To me, this was the critical argument against doing the project with a triple store, and ultimately, made me a pessimistic cynic of the semantic web. I can't put my finger on it, but it just feels way too complex to work in reality.
People don't like systems that manifest themselves as deterministic (not sure if that's the right word) but then act heuristically. However, people are fine with a heuristic system that acts that way. Ex: google.
The thing that strikes me the most is how dated this is already. Tagging -- the novel concept it introduces at great length -- won, and all the motivating arguments for it just seem obvious now.
Obviously, that's not a criticism of the piece itself, which is very good. It's just so (... quickly look up date ...) 2005.
I agree, but I think it has interesting parallels to problems that crop up in sufficiently complicated OO class hierarchy designs, and I'm not sure that discussion surrounding "design patterns" has fully acknowledged such issues.
People in some other niches (librarians, for one) have spent a lot of time thinking about these problems. They're generally struggling with managing a different kind of complexity than programmers are, but I'd love to see more cross-pollination of ideas.
That's true, a lot of the fundamental problems are the same. I suppose OO design patterns are workarounds for some of them.
Some time ago I read a collection of articles by Michael Jackson (the computing one) and it turns out he was making similar arguments against this kind of ontology in the 70s.
Incidentally, I always thought "ontology" meant "philosophy of being", not cataloguing systems.
To be fair, it wasn't novel at the time either (why is there no date on the article?). What I find interesting is that it does point out some of the unfulfilled promise of tag data-mining. We have all these tags now, but we're still very far from extracting their full value.
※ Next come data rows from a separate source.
(** What the transition pass makes of the vehicles [cs] that stand behind
    [pre]: a vehicle with progress below 1 is kept as it is, a finished
    vehicle is dropped when the answer is [true] and kept parked when it is
    [false]; the order is kept. *)
Inductive passOutcome {N : Type} `{Number N} (router : option (Router N))
    (rs : list (Road N)) : list (Car N) -> list (Car N) -> list (Car N) -> Prop :=
| po_nil pre : passOutcome router rs pre [] []
| po_moving pre c cs outs :
    finished c = false ->
    passOutcome router rs (pre ++ [c]) cs outs ->
    passOutcome router rs pre (c :: cs) (c :: outs)
| po_removed pre c cs outs :
    finished c = true -> called router rs pre c true ->
    passOutcome router rs (pre ++ [c]) cs outs ->
    passOutcome router rs pre (c :: cs) outs
| po_parked pre c cs outs :
    finished c = true -> called router rs pre c false ->
    passOutcome router rs (pre ++ [c]) cs outs ->
    passOutcome router rs pre (c :: cs) (parked c :: outs).


(** The first vehicle of road [rIdx] in the collection stands parked at the
    end of the road with colour [col], and no vehicle of that road is
    beyond the end of the road. *)
Definition parkedFirst (e : Engine Q) (rIdx : nat) (col : string) : Prop :=
  exists before rest,
    cars e = before ++ mkCar rIdx 1%Q col 0%Q :: rest /\
    (forall c, In c before -> roadIndex c <> rIdx) /\
    (forall c, In c rest -> roadIndex c = rIdx -> (progress c <= 1)%Q).

(** * Properties *)

(** ** Comparisons on the rationals *)

(** Unfolds the operations of [Number] at the carrier [Q]. *)
Ltac qnum :=
  cbn [nlit nadd nsub nmul ndiv nltb ngeb Q_Number] in *.

Lemma Qltb_lt (x y : Q) : Qltb x y = true <-> (x < y)%Q.
Proof. unfold Qltb, Qlt. apply Z.ltb_lt. Qed.

Lemma Qltb_ge (x y : Q) : Qltb x y = false <-> (y <= x)%Q.
Proof. unfold Qltb, Qle. apply Z.ltb_ge. Qed.

Lemma Qgeb_le (x y : Q) : Qle_bool y x = true <-> (y <= x)%Q.
Proof. apply Qle_bool_iff. Qed.

Lemma Qgeb_lt (x y : Q) : Qle_bool y x = false <-> (x < y)%Q.
Proof.
  rewrite <- not_true_iff_false, Qle_bool_iff. split.
  - apply Qnot_le_lt.
  - apply Qlt_not_le.
Qed.

(** ** Road lookup and admission, for every carrier *)

Section Admission.
Context {N : Type} `{Number N}.

Lemma findIndexFrom_lookup (roadId : string) (rs : list (Road N)) :
  forall k i, findIndexFrom roadId k rs = Some i ->
    exists r, (k <= i)%nat /\ rs !! (i - k)%nat = Some r /\ id r = roadId.
Proof.
  induction rs as [|r rs IH]; intros k i Hf; simpl in Hf; [discriminate|].
  destruct (String.eqb (id r) roadId) eqn:E.
  - injection Hf as <-. exists r. rewrite Nat.sub_diag.
    apply String.eqb_eq in E. auto.
  - destruct (IH _ _ Hf) as (r' & Hle & Hl & Hid).
    exists r'. split; [lia|]. split; [|exact Hid].
    replace (i - k)%nat with (S (i - S k)) by lia. exact Hl.
Qed.

Lemma findIndex_lookup (roadId : string) (rs : list (Road N)) (i : nat) :
  findIndex roadId rs = Some i -> exists r, rs !! i = Some r /\ id r = roadId.
Proof.
  intros Hf. destruct (findIndexFrom_lookup _ _ _ _ Hf) as (r & _ & Hl & Hid).
  rewrite Nat.sub_0_r in Hl. eauto.
Qed.

Lemma spawnCar_found (roadId col : string) (ex : option (Car N)) (e : Engine N)
    (rIdx : nat) (road : Road N) :
  findIndex roadId (roads e) = Some rIdx ->
  roads e !! rIdx = Some road ->
  spawnCar roadId col ex e =
    if entryBlocked road (lastCarOn rIdx (cars e)) then (false, e)
    else (true, mkEngine (roads e) (cars e ++ [spawned rIdx col ex])).
Proof.
  intros Hf Hl. unfold spawnCar. rewrite Hf, Hl. reflexivity.
Qed.

Lemma spawnCar_unknown (roadId col : string) (ex : option (Car N)) (e : Engine N) :
  findIndex roadId (roads e) = None -> spawnCar roadId col ex e = (false, e).
Proof. intros Hf. unfold spawnCar. rewrite Hf. reflexivity. Qed.

Lemma spawnCar_cases (roadId col : string) (ex : option (Car N)) (e : Engine N) :
  spawnCar roadId col ex e = (false, e) \/
  exists rIdx, findIndex roadId (roads e) = Some rIdx /\
    spawnCar roadId col ex e =
      (true, mkEngine (roads e) (cars e ++ [spawned rIdx col ex])).
Proof.
  destruct (findIndex roadId (roads e)) as [rIdx|] eqn:Hf.
  - destruct (findIndex_lookup _ _ _ Hf) as (road & Hl & _).
    rewrite (spawnCar_found _ _ _ _ _ _ Hf Hl).
    destruct (entryBlocked road _); [left|right; exists rIdx]; auto.
  - left. apply spawnCar_unknown, Hf.
Qed.

(** A call of [spawnCar] only appends to the vehicle collection. *)
Lemma spawnCar_appends (roadId col : string) (ex : option (Car N)) (e : Engine N) :
  roads (snd (spawnCar roadId col ex e)) = roads e /\
  exists extra, cars (snd (spawnCar roadId col ex e)) = cars e ++ extra.
Proof.
  destruct (spawnCar_cases roadId col ex e) as [-> | (rIdx & _ & ->)]; simpl.
  - split; [reflexivity|]. exists []. symmetry. apply app_nil_r.
  - split; [reflexivity|]. eauto.
Qed.

End Admission.


(** C9. A configuration reachable from the empty engine (a road of length
    40, a vehicle parked at its end, a second vehicle admitted behind it)
    in which the clamp of the car-following pass assigns a progress
    strictly below 0, which nothing resets before the frame ends; in exact
    arithmetic and in binary64. *)
Theorem clamp_drives_progress_negative :
  @clampGoesNegative Q _ /\ @clampGoesNegative float _.
Proof.
  split.
  - split; [vm_compute; reflexivity|].
    split; [vm_compute; reflexivity|].
    eexists; eexists.
    split; [vm_compute; reflexivity|].
    split; [reflexivity|].
    split; vm_compute; reflexivity.
  - split; [vm_compute; reflexivity|].
    split; [vm_compute; reflexivity|].
    eexists; eexists.
    split; [vm_compute; reflexivity|].
    split; [reflexivity|].
    split; vm_compute; reflexivity.
Qed.

(** C8. A failing [spawnCar] returns [false] (the model is a total function:
    no path raises) and hands back the engine it was given, roads and
    vehicles alike; it fails for an unknown road id and for a congested
    entry, and for nothing else. *)
Theorem spawnCar_failure_unchanged {N : Type} `{Number N}
    (roadId col : string) (ex : option (Car N)) (e : Engine N) :
  (fst (spawnCar roadId col ex e) = false -> snd (spawnCar roadId col ex e) = e) /\
  (fst (spawnCar roadId col ex e) = false <->
     findIndex roadId (roads e) = None \/
     exists rIdx road lastCar,
       findIndex roadId (roads e) = Some rIdx /\ roads e !! rIdx = Some road /\
       lastCarOn rIdx (cars e) = Some lastCar /\
       nltb (nmul (progress lastCar) (len road)) (nadd carLength minGap) = true).
Proof.
  split.
  - destruct (spawnCar_cases roadId col ex e) as [-> | (rIdx & _ & ->)]; simpl;
      [reflexivity | discriminate].
  - destruct (findIndex roadId (roads e)) as [rIdx|] eqn:Hf.
    + destruct (findIndex_lookup _ _ _ Hf) as (road & Hl & _).
      rewrite (spawnCar_found _ _ _ _ _ _ Hf Hl). unfold entryBlocked.
      destruct (lastCarOn rIdx (cars e)) as [lastCar|] eqn:Hlast.
      * destruct (nltb _ _) eqn:Hb; simpl; split.
        -- intros _. right. exists rIdx, road, lastCar. auto.
        -- reflexivity.
        -- discriminate.
        -- intros [Hn | (r' & road' & l' & Hr & Hroad & Hl' & Hlt)]; [discriminate|].
           injection Hr as <-. rewrite Hl in Hroad. injection Hroad as <-.
           rewrite Hlast in Hl'. injection Hl' as <-. congruence.
      * simpl. split; [discriminate|].
        intros [Hn | (r' & road' & l' & Hr & _ & Hl' & _)]; [discriminate|].
        injection Hr as <-. rewrite Hlast in Hl'. discriminate.
    + rewrite (spawnCar_unknown _ _ _ _ Hf). simpl. split; auto.
Qed.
Definitely! I found the article doubly interesting because 1) I worked in a library through college* and remember finding such skews in organization rather odd, and 2) while he doesn't have any programming-specific examples, it also shows why trying to fit everything into a hierarchy of classes tends to involve a lot of awkward workarounds in any sufficiently complicated (i.e., real) system.
I don't have a CS degree (history, actually), but I wonder if, when cliche examples such as e.g. Animal -> Mammal -> Dog/Cat/etc. was presented ("See! You can fit things into a tree. OO simulates the real world!"), somebody had the foresight to ask how things like monotremes are represented. (Hopefully without being smug about it - it's an important question, far too important to just be a chance for That Guy to be a smart-ass.)
Library and information science professionals (e.g. catalogers) understand the enormity of the issue better than most programmers, in my experience. There's a lot of room for cross-pollination of ideas there.
thank you! to get posting rights on Y Combinator, you should have to answer a quiz, and there should be questions about this Shirky post on it. this and the one about micropayments. I can't believe some idiot got on the Daily Show and the front cover of Time without reading Shirky.
I'm fascinated with tagging, ontology and organizing information, and consider current methods badly flawed; so much so that I tried to make a startup out of my ideas (turned out to be too complex/ambitious).
My conclusion was that improving on existing systems is possible, but will require an awful lot of effort. The way forward, IMHO, is a kind of probabalistic ontology, based on mining lots of data combined with careful use of human intelligence.
Unfortunately that's as far as I got with the idea, though I hope someone else can make more progress than I did. Improving the ability to organize information seems to me to be a crucial problem that gets far too little attention, probably because it is a very hard problem. I will be surprised and disappointed if the best we can do 10 years from now is just search, categorisation and tagging.